The husband had previously left his wife for about two and a half months, while they were living with his mother. The precise circumstances of this separation do not appear. His leaving in June, 1924, seems to have been the result of a quarrel or disagreement arising out of a call by the wife’s minister and some real or alleged slight of the minister by petitioner, augmented by friction later in the evening, when he desired to go to sleep and she did not. It appears that he insisted on occupying the same bed with his wife notwithstanding her illness (which seems to have been of some tubercular nature). There had also been friction as to his remarks concerning the child, and as to the wife’s alleged refusals to let him see or caress the child.

He says that after ho left in June, 1924, he went bath, and his wife told him “she didn’t want to see him again,” and *574that both she and. her mother said they did not want any support from him. The mother denies this; the wife, of course, cannot. In any event, he did not contribute to the support of the wife or child thereafter, the defendants defraying all expenses, even including the large physician’s bill for the wife’s illness. He did not attend his wife’s funeral, but says that was because he believed her parents did not want him there.

Petitioner applied to defendants for the child on November 26th, the day following his wife’s funeral, and again on November 29th, in company with some justice of the peace or constable, but defendants refused to permit him to have the child. The mother left a will directing that her parents should have the custody of the child, and, admittedly, they are fond of the child. The present petition was filed March 18th, 1925.

• It must be conceded that the husband’s conduct toward his wife and child reflects no credit upon him, to say the least. Even assuming that the difficulties between them were largely the result of the wife’s whims or beliefs, not founded on reasonable or factual basis, he should have taken into consideration her condition of illness, and,should have made allowances therefor in favor of the woman he had vowed to love and cherish, rather than to stand out for his real or fancied “rights,” and suffer himself to be piqued at real or fancied disregard thereof. Of course, his failure to contribute to the support of the child is indefensible, but it apparently was the result of the strained relations between himself and his wife and her parents. The grandmother and a nurse both testify that on one occasion .petitioner said he didn’t want anything more to do with the child, because it “looked too much like a Brown” (his wife’s maiden name), but the same nurse says that petitioner “did show affection for the child until it was moved downstairs.”

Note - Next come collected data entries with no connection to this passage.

(** The first three and the fourth verdict of a cell of capacity 3. *)
Lemma consume64_decision_witness :
  (TokenBucket64.consume_each [5; 5; 7; 9] (TokenBucket64.new 5 3 0)).1
  = [true; true; true; false].
Proof.
  refine (proj2 (proj2 consume64_decision) 3%nat 5 [5; 5; 7] 9 _ eq_refl _).
  - cbn. lia.
  - repeat (apply Forall_cons_2; [lia |]). apply Forall_nil_2.
Defined.

(** C2, the claim as stated fails.  Nothing in the program keeps the refill
    rate positive: a cell built with rate -1 is within its range when it is
    created and has the level -5 after a snapshot taken ten seconds later.
    And the level of a new cell is the capacity converted to [double], which
    can exceed the capacity: a cell of capacity [2^53 + 3] starts at the level
    [2^53 + 4]. *)
Theorem tokens_in_range_counterexample :
  (let b := TokenBucket64.new 0 5 (-1) in
   TokenBucket64.tokens_in_range b /\
   TokenBucket64.exact
     (TokenBucket64.tokens_ (TokenBucket64.getStatistics 10000000000 b).2)
   = Some (-5)%Q /\
   ~ TokenBucket64.tokens_in_range (TokenBucket64.getStatistics 10000000000 b).2) /\
  TokenBucket64.exact (TokenBucket64.tokens_ (TokenBucket64.new 0 (2 ^ 53 + 3) 10))
  = Some (inject_Z (2 ^ 53 + 4)).
Proof.
  split; [cbv zeta; split; [| split] |].
  - split; vm_compute; reflexivity.
  - vm_compute. reflexivity.
  - intros [Hlo _]. vm_compute in Hlo. discriminate.
  - vm_compute. reflexivity.
Qed.

(** C2, amended.  In binary64, a cell whose refill rate is not negative (and
    is a number) and whose level lies between 0 and the capacity converted to
    [double] keeps it there across [consume], [getStatistics] and [reset], as
    long as the clock readings differ from the last refill by less than the
    range of the clock; a freshly constructed cell starts there.  The
    replenishment pass adds [elapsed * refillRate], clamped to the converted
    capacity, only when time has passed; otherwise it leaves the cell exactly
    as it is. *)
Theorem tokens_in_range64_preserved (b : TokenBucket64.t) :
  (0 <=? TokenBucket64.refillRate_ b)%float = true ->
  TokenBucket64.tokens_in_range b ->
  (forall now n,
     TokenBucket64.in_int64 (now - TokenBucket64.lastRefill_ b) ->
     0 <= n <= SIZE_MAX ->
     TokenBucket64.tokens_in_range (TokenBucket64.consume now n b).2) /\
  (forall now,
     TokenBucket64.in_int64 (now - TokenBucket64.lastRefill_ b) ->
     TokenBucket64.tokens_in_range (TokenBucket64.getStatistics now b).2) /\
  (forall now, TokenBucket64.tokens_in_range (TokenBucket64.reset now b)) /\
  (forall now (capacity : Z) (rate : float),
     0 <= capacity <= SIZE_MAX ->
     TokenBucket64.tokens_in_range (TokenBucket64.new now capacity rate)) /\
  (forall now,
     now <= TokenBucket64.lastRefill_ b -> TokenBucket64.refillTokens now b = b) /\
  (forall now,
     TokenBucket64.lastRefill_ b < now ->
     TokenBucket64.in_int64 (now - TokenBucket64.lastRefill_ b) ->
     TokenBucket64.tokens_ (TokenBucket64.refillTokens now b) =
       TokenBucket64.std_min
         (TokenBucket64.tokens_ b +
          TokenBucket64.seconds (now - TokenBucket64.lastRefill_ b)
          * TokenBucket64.refillRate_ b)%float
         (TokenBucket64.to_double (TokenBucket64.bucketSize_ b)) /\
     TokenBucket64.lastRefill_ (TokenBucket64.refillTokens now b) = now).
Proof.
  intros Hrate Hinv.
  split; [| split; [| split; [| split; [| split]]]].
  - intros now n Hd Hn. now apply consume64_in_range.
  - intros now Hd. now apply refillTokens64_in_range.
  - intros now. now apply reset64_in_range.
  - intros now capacity rate. apply new64_in_range.
  - intros now. apply refillTokens64_skip.
  - intros now Hlate Hd. now rewrite refillTokens64_fill.
Qed.

Lemma tokens_in_range64_preserved_witness :
  TokenBucket64.tokens_in_range
    (TokenBucket64.consume 2000000000 1 (TokenBucket64.new 0 5 0.5)).2.
Proof.
  refine (proj1 (tokens_in_range64_preserved (TokenBucket64.new 0 5 0.5) _ _)
            2000000000 1 _ _).
  - vm_compute. reflexivity.
  - split; vm_compute; reflexivity.
  - unfold TokenBucket64.in_int64. cbn. lia.
  - unfold SIZE_MAX. lia.
Defined.
(** The bound on [min_size] is needed: with [min_size = 4] above some item
    sizes, [best_fit] retires bins that the items of size 1 would still
    fit, and on this instance it happens to end with one bin fewer than
    [best_fit_lookup]. *)
Lemma early_retirement_instance :
  best_fit 10 12 4 [11; 1; 1; 11; 2; 3; 9; 1; 3; 5]
    = Some (4, [0; 0; 0; 1; 0; 0; 2; 1; 1; 0]) ∧
  best_fit_lookup 10 12 [11; 1; 1; 11; 2; 3; 9; 1; 3; 5] = Some 5.
Proof. split; by vm_compute. Qed.

(** ** The heap order of [simple_heap] *)

Lemma half_spec k : 2 * (k / 2) ≤ k ≤ 2 * (k / 2) + 1.
Proof. Z.to_euclidean_division_equations. lia. Qed.

Lemma half_double j : 2 * j / 2 = j.
Proof. Z.to_euclidean_division_equations. lia. Qed.

Lemma half_double_1 j : (2 * j + 1) / 2 = j.
Proof. Z.to_euclidean_division_equations. lia. Qed.

Lemma max_heap_parent e num : max_heap e num ↔ parent_order e num.
Proof.
  split.
  - intros Hh k Hk. pose proof (half_spec k) as Hk2.
    destruct (Hh (k / 2)) as [Hl Hr]; [lia|].
    destruct (decide (k = 2 * (k / 2))) as [Heq|Hne].
    + rewrite Heq at 1. apply Hl. lia.
    + replace k with (2 * (k / 2) + 1) at 1 by lia. apply Hr. lia.
  - intros Hp j Hj. split; intros Hc.
    + specialize (Hp (2 * j)). rewrite half_double in Hp. apply Hp. lia.
    + specialize (Hp (2 * j + 1)). rewrite half_double_1 in Hp. apply Hp. lia.
Qed.

Lemma elem_swap e i j k :
  0 ≤ i < Z.of_nat (length e) → 0 ≤ j < Z.of_nat (length e) → 0 ≤ k →
  elem (swap e i j) k =
  if decide (k = i) then elem e j
  else if decide (k = j) then elem e i else elem e k.
Proof.
  intros Hi Hj Hk. unfold swap.
  rewrite elem_insert by (rewrite ?length_insert; lia).
  rewrite elem_insert by lia. done.
Qed.

Lemma length_swap e i j : length (swap e i j) = length e.
Proof. unfold swap. by rewrite !length_insert. Qed.

Lemma sift_up_length fuel e j : length (sift_up fuel e j) = length e.
Proof.
  revert e j. induction fuel as [|f IH]; intros e j; simpl; [done|].
  case_decide; [|done]. by rewrite IH, length_swap.
Qed.
(** The texts the extractor produces: no whitespace at either end of a
    line, and never more than one blank line in a row. *)
Definition NormalizedText (text : str) : Prop :=
  Forall line_stripped (lines_nl [] text) /\ no_triple_nl text = true.

Definition starts_with_hash (s : str) : Prop := exists r, s = HASH :: r.

(** A group of sections respects the bound: it is one section, or its
    text is within [max_chunk_size]. *)
Definition within_bound (max_chunk_size : Z) (g : list section) : Prop :=
  (2 <= length g)%nat -> (len (sections_text g) <= max_chunk_size)%Z.

(** The loop of [split_markdown] read over the heading-sections instead
    of over the indices of [headlines]. *)
Definition section_step (max_chunk_size : Z) (st : chunker_state)
    (p : section) : chunker_state :=
  let '(sections, current_section) := st in
  let '(sections, current_section) :=
    if negb (len current_section =? 0)%Z
       && (len current_section + len (fst p) + len (snd p) >? max_chunk_size)%Z
    then (sections ++ [strip current_section], [])
    else (sections, current_section) in
  (sections, current_section ++ fst p ++ snd p).

(** What follows the loop: [if current_section: sections.append(...)]. *)
Definition finish (st : chunker_state) : list str :=
  match snd st with
  | [] => fst st
  | _ :: _ => fst st ++ [strip (snd st)]
  end.

(** The chunk made of a group of consecutive heading-sections. *)
Definition chunk_of (g : list section) : str := strip (sections_text g).

(** The pattern matches somewhere in [s], where [bol] tells whether [s]
    itself begins at the start of a line. *)
Definition heading_occurs (bol : bool) (s : str) : Prop :=
  exists a b h rest,
    s = a ++ b /\ (a = [] /\ bol = true \/ last a 0 = NL)
    /\ match_heading b = Some (h, rest).

(** A chunk respects the bound: the group it is made of is a single
    heading-section, or it has at least two and is no longer than
    [max_chunk_size], before and after [strip]. *)
Definition chunk_within_bound (max_chunk_size : Z) (g : list section) : Prop :=
  (exists s, g = [s]
     /\ ((len (chunk_of g) <= max_chunk_size)%Z
         \/ (max_chunk_size < len (section_text s))%Z))
  \/ ((2 <= length g)%nat
      /\ (len (chunk_of g) <= len (sections_text g) <= max_chunk_size)%Z).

On the whole case I am not able to find that petitioner abandoned the child or the right to its custody. The facts are more nearly similar to those in the Ziezel Case (supra) than in the Warnecke Case.

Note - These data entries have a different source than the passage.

(** * Two-pointer algorithms of [two_pointer.py]: a shallow embedding

    The Python functions are embedded as Rocq functions.  Python integers
    are [Z], Python lists are [list], the [set] of characters is a [gset],
    and the linked-list nodes live in a store ([gmap]) addressed by
    locations, so that the [next] relation may form a ring.

    Every [while] loop is a [Fixpoint] on a fuel argument: running out of
    fuel is the outcome [OutOfFuel], a Python exception is [Raise], and a
    normal return is [Ok].  "The call returns [v]" is [returns run v]: with
    enough fuel the outcome is [Ok v]. *)

From Stdlib Require Import ZArith Lia Sorted Permutation Ascii String.
From stdpp Require Import gmap strings list fin_maps.

Local Open Scope Z_scope.

(** ** Outcomes of a call *)

Inductive exn : Set := IndexError | KeyError | AttributeError.

Inductive res (A : Type) : Type :=
  | Ok (a : A)
  | Raise (e : exn)
  | OutOfFuel.
Arguments Ok {A} a.
Arguments Raise {A} e.
Arguments OutOfFuel {A}.

Definition res_bind {A B} (f : A → res B) (m : res A) : res B :=
  match m with
  | Ok a => f a
  | Raise e => Raise e
  | OutOfFuel => OutOfFuel
  end.

Global Instance res_mret : MRet res := λ A a, Ok a.
Global Instance res_mbind : MBind res := λ A B f m, res_bind f m.

(** [returns run v]: the call modelled by [run] terminates and returns [v]. *)
Definition returns {A} (run : nat → res A) (v : A) : Prop :=
  ∃ n : nat, ∀ fuel : nat, (n ≤ fuel)%nat → run fuel = Ok v.

(** [diverges run]: no amount of fuel lets the call finish. *)
Definition diverges {A} (run : nat → res A) : Prop :=
  ∀ fuel : nat, run fuel = OutOfFuel.

(** ** Python sequences *)

Definition len {A} (l : list A) : Z := Z.of_nat (length l).

(** [l[i]]: a negative index counts from the end, anything outside
    [-len(l) .. len(l)-1] raises [IndexError]. *)
Definition getitem {A} (l : list A) (i : Z) : res A :=
  let k := if 0 <=? i then i else len l + i in
  if (0 <=? k) && (k <? len l) then
    match l !! Z.to_nat k with
    | Some x => Ok x
    | None => Raise IndexError
    end
  else Raise IndexError.

(** [l[i] = x] *)
Definition setitem {A} (l : list A) (i : Z) (x : A) : res (list A) :=
  let k := if 0 <=? i then i else len l + i in
  if (0 <=? k) && (k <? len l) then Ok (<[Z.to_nat k := x]> l)
  else Raise IndexError.

(** [l[i:]]: slices never raise; the start is clamped to [0 .. len(l)]. *)
Definition slice_from {A} (l : list A) (i : Z) : list A :=
  let k := if 0 <=? i then i else Z.max 0 (len l + i) in
  drop (Z.to_nat k) l.

(** [range(lo, hi)] *)
Definition range (lo hi : Z) : list Z :=
  (λ k : nat, lo + Z.of_nat k) <$> seq 0 (Z.to_nat (hi - lo)).

(** ** [merge_sorted_arrays] *)

Fixpoint merge_loop (fuel : nat) (arr1 arr2 : list Z) (i j : Z)
    (merged : list Z) : res (Z * Z * list Z) :=
  match fuel with
  | O => OutOfFuel
  | S fuel' =>
    if (i <? len arr1) && (j <? len arr2) then
      x ← getitem arr1 i;
      y ← getitem arr2 j;
      if x <? y then merge_loop fuel' arr1 arr2 (i + 1) j (merged ++ [x])
      else merge_loop fuel' arr1 arr2 i (j + 1) (merged ++ [y])
    else Ok (i, j, merged)
  end.

Definition merge_sorted_arrays (fuel : nat) (arr1 arr2 : list Z)
    : res (list Z) :=
  '(i, j, merged) ← merge_loop fuel arr1 arr2 0 0 [];
  Ok (merged ++ slice_from arr1 i ++ slice_from arr2 j).

(** The list the loop computes, by recursion on the two remainders. *)
Fixpoint merge_lists (a : list Z) : list Z → list Z :=
  fix inner (b : list Z) : list Z :=
    match a, b with
    | [], _ => b
    | _, [] => a
    | x :: a', y :: b' =>
      if x <? y then x :: merge_lists a' b else y :: inner b'
    end.

(** ** [two_sum_sorted] *)

Fixpoint two_sum_loop (fuel : nat) (arr : list Z) (target left right : Z)
    : res (option (Z * Z)) :=
  match fuel with
  | O => OutOfFuel
  | S fuel' =>
    if left <? right then
      x ← getitem arr left;
      y ← getitem arr right;
      let current_sum := x + y in
      if current_sum =? target then Ok (Some (x, y))
      else if current_sum <? target
        then two_sum_loop fuel' arr target (left + 1) right
        else two_sum_loop fuel' arr target left (right - 1)
    else Ok None
  end.

Definition two_sum_sorted (fuel : nat) (arr : list Z) (target : Z)
    : res (option (Z * Z)) :=
  two_sum_loop fuel arr target 0 (len arr - 1).

(** ** [for] loops over a range: the body runs once per index, in order *)

Fixpoint for_each {S : Type} (body : S → Z → res S) (st : S) (idx : list Z)
    : res S :=
  match idx with
  | [] => Ok st
  | i :: idx' => st' ← body st i; for_each body st' idx'
  end.

(** ** [remove_duplicates]: the state is the list (mutated in place) and
    [write_index]; the call returns the new length and leaves the list. *)

Definition remove_duplicates_body (st : list Z * Z) (i : Z)
    : res (list Z * Z) :=
  let '(arr, write_index) := st in
  x ← getitem arr i;
  p ← getitem arr (i - 1);
  if bool_decide (x ≠ p) then
    arr' ← setitem arr write_index x;
    Ok (arr', write_index + 1)
  else Ok (arr, write_index).

Definition remove_duplicates (arr : list Z) : res (Z * list Z) :=
  match arr with
  | [] => Ok (0, arr)
  | _ =>
    '(arr', write_index) ←
      for_each remove_duplicates_body (arr, 1) (range 1 (len arr));
    Ok (write_index, arr')
  end.

(** ** [reverse_string] *)

Fixpoint reverse_loop (fuel : nat) (s : list ascii) (left right : Z)
    : res (list ascii) :=
  match fuel with
  | O => OutOfFuel
  | S fuel' =>
    if left <? right then
      a ← getitem s right;
      b ← getitem s left;
      s1 ← setitem s left a;
      s2 ← setitem s1 right b;
      reverse_loop fuel' s2 (left + 1) (right - 1)
    else Ok s
  end.

Definition reverse_string (fuel : nat) (s : string) : res string :=
  let l := list_ascii_of_string s in
  l' ← reverse_loop fuel l 0 (len l - 1);
  Ok (string_of_list_ascii l').

(** ** [max_area] *)

Fixpoint max_area_loop (fuel : nat) (height : list Z) (left right best : Z)
    : res Z :=
  match fuel with
  | O => OutOfFuel
  | S fuel' =>
    if left <? right then
      let width := right - left in
      hl ← getitem height left;
      hr ← getitem height right;
      let current_area := Z.min hl hr * width in
      let best' := Z.max best current_area in
      if hl <? hr then max_area_loop fuel' height (left + 1) right best'
      else max_area_loop fuel' height left (right - 1) best'
    else Ok best
  end.

Definition max_area (fuel : nat) (height : list Z) : res Z :=
  max_area_loop fuel height 0 (len height - 1) 0.

(** ** [length_of_longest_substring] *)

(** The inner [while s[right] in char_set] loop; [set.remove] raises
    [KeyError] on a missing element. *)
Fixpoint shrink_loop (fuel : nat) (s : list ascii) (right : Z)
    (char_set : gset ascii) (left : Z) : res (gset ascii * Z) :=
  match fuel with
  | O => OutOfFuel
  | S fuel' =>
    c ← getitem s right;
    if bool_decide (c ∈ char_set) then
      d ← getitem s left;
      if bool_decide (d ∈ char_set)
      then shrink_loop fuel' s right (char_set ∖ {[d]}) (left + 1)
      else Raise KeyError
    else Ok (char_set, left)
  end.

Definition longest_body (fuel : nat) (s : list ascii)
    (st : gset ascii * Z * Z) (right : Z) : res (gset ascii * Z * Z) :=
  let '(char_set, left0, max_length) := st in
  '(char_set1, left1) ← shrink_loop fuel s right char_set left0;
  c ← getitem s right;
  Ok (char_set1 ∪ {[c]}, left1, Z.max max_length (right - left1 + 1)).

Definition length_of_longest_substring (fuel : nat) (s : string) : res Z :=
  let l := list_ascii_of_string s in
  '(_, _, max_length) ←
    for_each (longest_body fuel l) (∅, 0, 0) (range 0 (len l));
  Ok max_length.

(** ** Singly-linked nodes in a store *)

Abbreviation loc := nat (only parsing).

Record ListNode : Set := mkNode { val : Z; next : option loc }.

(** A reference is [None] (Python's [None]) or the location of a node. *)
Abbreviation ref := (option loc) (only parsing).
Abbreviation store := (gmap loc ListNode) (only parsing).

(** [r.next]: [None] has no attribute [next].  A location outside the store
    has no counterpart in Python; the model raises there too, and the
    theorems assume a closed store. *)
Definition get_next (h : store) (r : ref) : res ref :=
  match r with
  | None => Raise AttributeError
  | Some p =>
    match h !! p with
    | Some nd => Ok (next nd)
    | None => Raise AttributeError
    end
  end.

(** Truth value of a reference: a node object is true, [None] is false. *)
Definition truthy (r : ref) : bool :=
  match r with Some _ => true | None => false end.

(** The loop test [fast and fast.next] (short-circuit [and]). *)
Definition fast_can_step (h : store) (fast : ref) : res bool :=
  if truthy fast then fn ← get_next h fast; Ok (truthy fn) else Ok false.

(** ** [has_cycle] *)

Fixpoint has_cycle_loop (fuel : nat) (h : store) (slow fast : ref)
    : res bool :=
  match fuel with
  | O => OutOfFuel
  | S fuel' =>
    go ← fast_can_step h fast;
    if go : bool then
      slow' ← get_next h slow;
      fn ← get_next h fast;
      fast' ← get_next h fn;
      if bool_decide (slow' = fast') then Ok true
      else has_cycle_loop fuel' h slow' fast'
    else Ok false
  end.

*575Nor do the facts show that custody in the father would imperil the child’s safely, morals, health or happiness. Petitioner is living with his aunt, twenty-seven years of age, and her husband and child of seven. The aunt is a practical nurse. There is not a great difference between the physical surroundings in the two homes. Perhaps, in view of the tubercular disease of the mother, safety lies rather away from the home of the grandparents.

In view of the facts and the authorities, I feel constrained to award the custody to the father. There will be, however, a provision for visitation by the grandparents, the benefit of association with whom is pointed out by the court of errors and appeals in Lippincott v. Lippincott, 3 N. J. Adv. R. 687. The decree will also be for costs in favor of the defendants, under the circumstances.